Hi,
Basic idea is to have a kind of language that is used to describe what to draw (e.g. a list of "video operations" that need to be performed). The application/client uses normal function calls (e.g. "draw_rectangle(x, y, z, colour)") to tell a graphics library what to add to the list of video operations and something like "glFlush()" to tell the library to send the list of video operations to the server (or, to send the remaining operations that haven't already been sent).
There's 3 main things to consider here.
The first thing is that pixel data (e.g. textures for textured polygons) does need to be uploaded to the server; and you want to avoid doing that when time (frame rates) matters by allowing the client to pre-load them (for e.g. when a game is starting it might upload 50 MiB of texture data to the video server, so that it doesn't need to upload any texture data while the game is running). Once you've got the facilities to cache pixel data in the server; it makes sense to allow clients to create the cached pixel data by sending a list of video operations to the server (e.g. "do this, then do that, then do something else; and cache the result as "texture #12345" instead of drawing it on the screen"). This could easily be used for things like using vector graphics to generate icons; or for a GUI (where the graphics data for different windows is generated by the server and cached, and then the GUI sends a "master list" that tells the server where to draw each of the window's cached graphics data on the screen, and the pixel data for each window isn't regenerated each frame).

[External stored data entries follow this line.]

Lemma optional_tier_after_critical_witness :
  let rt :=
    VisionService.run FaceApi.rationalDistance VisionService.MODEL_URLS
      (VisionService.boot true)
      [VisionService.CallLoadModels;
       VisionService.Settle 0%nat VisionService.Loaded;
       VisionService.SettleDemographics true] in
  VisionService.isDemographicsLoaded (VisionService.vars rt) = true
  /\ VisionService.isCriticalModelsLoaded (VisionService.vars rt) = true.
Proof.
  intros rt. split; [reflexivity|].
  destruct (optional_tier_after_critical FaceApi.rationalDistance
              VisionService.MODEL_URLS rt) as (Hdemo & _).
  - by exists true,
         [VisionService.CallLoadModels;
          VisionService.Settle 0%nat VisionService.Loaded;
          VisionService.SettleDemographics true].
  - apply Hdemo. reflexivity.
Defined.

(** ** [withTimeout] *)

Section TimeoutFacts.

Import Timeout.
Context {A E : Type}.
Implicit Types (r : Race A E) (s : Signal A E) (ms : Z).

Lemma signal_after_settled ms r s first :
  settled r = Some first -> timerSet r = false ->
  settled (signal ms r s) = Some first /\ timerSet (signal ms r s) = false.
Proof.
  intros Hsettled Htimer.
  destruct s; unfold signal, settleWith; rewrite ?Htimer, ?Hsettled; done.
Qed.

Lemma signals_after_settled ms (later : list (Signal A E)) :
  forall r first,
    settled r = Some first -> timerSet r = false ->
    settled (fold_left (signal ms) later r) = Some first
    /\ timerSet (fold_left (signal ms) later r) = false.
Proof.
  induction later as [|s later IH]; intros r first Hsettled Htimer; [done|].
  destruct (signal_after_settled ms r s first Hsettled Htimer).
  simpl. by apply IH.
Qed.

(** The promise of [withTimeout] is settled by whatever comes first and
    by nothing after it: the timer rejects with the timeout, the wrapped
    promise passes on its value or its reason; a value that arrives
    after the timeout is dropped, and after the wrapped promise has
    settled the timer no longer fires. *)
Theorem withTimeout_first_signal_wins ms first (later : list (Signal A E)) :
  let r := fold_left (signal ms) (first :: later) withTimeout in
  settled r
  = Some match first with
         | TimerFires => Rejected (TimeoutAfter ms)
         | InnerFulfilled value => Resolved value
         | InnerRejected reason => Rejected (Inner reason)
         end
  /\ timerSet r = false.
Proof.
  simpl. apply signals_after_settled; by destruct first.
Qed.

End TimeoutFacts.

(** ** The first revision of the classifier *)

Section FirstRevision.

Import FaceApi.

Lemma Qfloor_negative (q : Q) : (q < 0)%Q -> Qfloor q < 0.
Proof.
  intros Hq. rewrite Zlt_Qlt.
  eapply Qle_lt_trans; [apply Qfloor_le | exact Hq].
Qed.

(** In the first revision a match is rejected by its label alone; a
    rejected face farther than 1 gets a negative confidence, while up to
    distance 1 the confidence is the one of the later revision and lies
    between 0 and 100. *)
Theorem first_revision_rejected_confidence (best : FaceMatch) :
  match_label best = "unknown" ->
  let '(identified, name, confidence) :=
    VisionServiceV1.classify (Some best) in
  identified = false /\ name = "Unknown"
  /\ (Number.isDouble (distance best) -> (1 < distance best)%Q ->
      confidence < 0)
  /\ ((0 <= distance best <= 1)%Q ->
      confidence
      = Qfloor (Number.mul (Number.sub 1 (Qmin 1 (distance best))) 100)
      /\ 0 <= confidence <= 100).
Proof.
  intros Hlabel. unfold VisionServiceV1.classify. rewrite Hlabel. simpl negb.
  cbv iota. split; [reflexivity|]. split; [reflexivity|]. split.
  - intros Hnum Hfar. apply Qfloor_negative.
    pose proof (double_above_one _ Hnum Hfar) as Hnext.
    apply (sub_antitone 1) in Hnext.
    apply (mul_monotone 100) in Hnext; [|discriminate].
    assert (Hc : (Number.mul (Number.sub 1 (1 + Number.pow2 (-52))) 100
                  < 0)%Q) by (vm_compute; reflexivity).
    lra.
  - intros [Hlo Hhi].
    assert (Hmin : (Qmin 1 (distance best) == distance best)%Q)
      by (by apply Q.min_r).
    split.
    + apply Qfloor_comp, mul_proper, sub_proper. by symmetry.
    + apply Qfloor_percent, sub_unit. by split.
Qed.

Also, most of the time the texture data comes from files (on disk), and instead of the client/application loading the graphics data from disk and then uploading the data to the video server, you could allow the client/application to ask the video server to load the file and cache the data. This makes things easier for the application/client and avoids some double handling overhead - just "texture_1234 = load_texture(fileName)" and let the video server do the work.
Another thing to consider is user input. For e.g. when the user clicks a mouse button, you need some way to find out what was under the mouse pointer when the button was clicked. One of the ways that this is done (e.g. OpenGL) is for the client to ask the server to draw a special image where "object IDs" are drawn instead of colours, and use the resulting 2D array of object IDs to find the object at a specific coordinate. For a very simplified example, imagine a 3D game draws a spaceship, a missile, a planet and a moon. Then the user clicks a mouse button; so the 3D game re-draws everything where all polygons for the spaceship are blue, all the polygons for the missile are red, all the polygons for the planet are green and all the polygons for the moon are white. Then the game can find out what colour is at a specific coordinate - if the colour of the "pixel" is green the game knows the user clicked on the planet (and not the spaceship, missile, etc). Now imagine this with object IDs instead of colours (e.g. blue = ID #0, green = ID #1, etc).
The problem here is latency - the user clicks on the mouse while "frame #n" is being displayed and the mouse driver sends the mouse click to the application. By the time the application receives the mouse click the application/client has sent "frame #n+1" and is building the list of video operations for "frame #n+2"; and the application/client completes building this list of video operations and sends it to the video server before it starts handling the mouse click. The video server starts drawing "frame #n+2" as soon as it can, so that when the application/client asks it draw the special "object IDs frame" the video server is busy. Also, after the application/client knows what was clicked it needs to generate "frame #n+3" with visual feedback (e.g. maybe the object that the user clicked on is highlighted). The amount of time between the user clicking something and the user getting visual feedback could easily be long enough to be noticed by the user; and the object that the user clicked on during "frame #n" may have moved before "frame #n+2" is drawn (and the application/client can think the user clicked on something else when they didn't). This is why it's much harder than you'd expect to select a fast moving object in 3D games - the user needs to account for "video lag" and click on the spot where the object will be in the next frame (and not where the object is now). Of course this isn't just for mouse clicks - it could be (for e.g.) a touchscreen where the user can select/touch several objects at the same time.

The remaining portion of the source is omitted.